Al despertar, una llamada inesperada, salto de la cama, más paseos por los pasillos y por el pueblo, lluvia y rumbo a casa.
En el hotel quedaron otros titanes que devoraron a mediodía todo lo que se les puso al alcance, solomillos, patatas, piernas y codos. Pero, aunque se resistieran, finalmente, se acercó la triste vuelta a casa, saludando al Cristo a la llegada, como es costumbre establecida.
Atrás quedaron Lolitas, champagne al desyauno, premios y momentos estelares que, si se me permite habré olvidado. Pido por ello vuestra ayuda para completar la crónica de una reportera que, acéptese la reclamación, no vio chori-carpa por ninguna parte ;)
5 comentarios:
Jo, llevaba todos estos días esperando la crónica, me encanta, casi parecía que estaba allí... Y creo que en mi cabeza estaba un poco allí, un poco en las fiestas de Villamuriel en vez de acampando en unas dunas al lado del pacífico...
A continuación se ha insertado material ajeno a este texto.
(* ===== verification/BlockManager.v ===== *)
(** * BlockManager: the paged KV block manager of one executor (internal/block/block.go)

    The operations of [manager] on top of the free list of FreeQueue: prefix
    matching, block tables with their pending allocations (commit and
    rollback), release of a request, and the pin, reserve, import and release
    steps of a KV transfer.  Every operation holds the manager's mutex from its
    first to its last access of the state, so it is one transition of the state
    monad; [None] is a run-time panic.

    Section [ownership] gives the invariant [Inv m pins]: the free list is well
    linked, the free blocks are the unreferenced ones, and a block's reference
    count is the number of times it occurs in the block tables of the requests
    and in [pins], the references of transfers. *)

From S2P Require Import Prelude Errors Model Metrics FreeQueue GoSha256.
Definition text (s : string) : error := TextError s.

(** ** block.go: construction *)

Definition observeBlockStats : M manager unit :=
  m ← getS;
  let free := m_freeCount m in
  let active := u64 (len (m_blocks m) - free) in
  let cached := Z.of_nat (size (m_cachedBlocks m)) in
  metric (ObserveBlockStats (m_executorID m) active free cached).

Definition initBlock (i : nat) : Block :=
  mkBlock "" 0 0 false true (i32 (Z.of_nat i - 1)) (i32 (Z.of_nat i + 1)).

(** The state of [newManager] before its [observeBlockStats]: the loop over the
    blocks, then the two sentinels. *)
Definition initManager (executorID : string) (blockSize n : Z) : option manager :=
  let blocks := initBlock <$> seq 0 (Z.to_nat n) in
  b0 ← idx blocks 0;
  blocks ← store blocks 0 (b0 <| blk_PrevFree := -1 |>);
  bl ← idx blocks (len blocks - 1);
  blocks ← store blocks (len blocks - 1) (bl <| blk_NextFree := -1 |>);
  Some {|
    m_executorID := executorID;
    m_blockSize := blockSize;
    m_blocks := blocks;
    m_freeHead := 0;
    m_freeTail := i32 (i32 n - 1);
    m_freeCount := n;
    m_requestBlocks := ∅;
    m_cachedBlocks := ∅;
    m_pendingAllocations := ∅;
    m_metrics := []
  |}.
Qué pelo más largo tiene Raúl y que gordo está.... jajajajaja
Besazos a todos!
Miss youuuuuu!!!
Bravo, Bravo, Bravooooooo¡¡¡ Ole, ole ,oleeeee¡¡¡ te quiero
¡y ahora a organizar el Triollo Post-summer festival! o cualquier cosa que implique fiesta... o en vez del post-summer, el summer, que así estamos juntas las Underground ¿no?
Habrá que empezar a pensar, que como dice Sergio, nadie me vence a ganas de fiestaaaaa
Zoom, zoom.... de vicio la narración. los momentos estelares están todos, pero se da poca importancia al "hacer el tejadillo" jajajjajaj, por ciero, en San Pedro ......
Lo del tejadillo no fue nada importante, lo que sí olvidé fu el premio a la Titan Woman of the Night, a May, que aguanto como la que más y aun quería fiesta!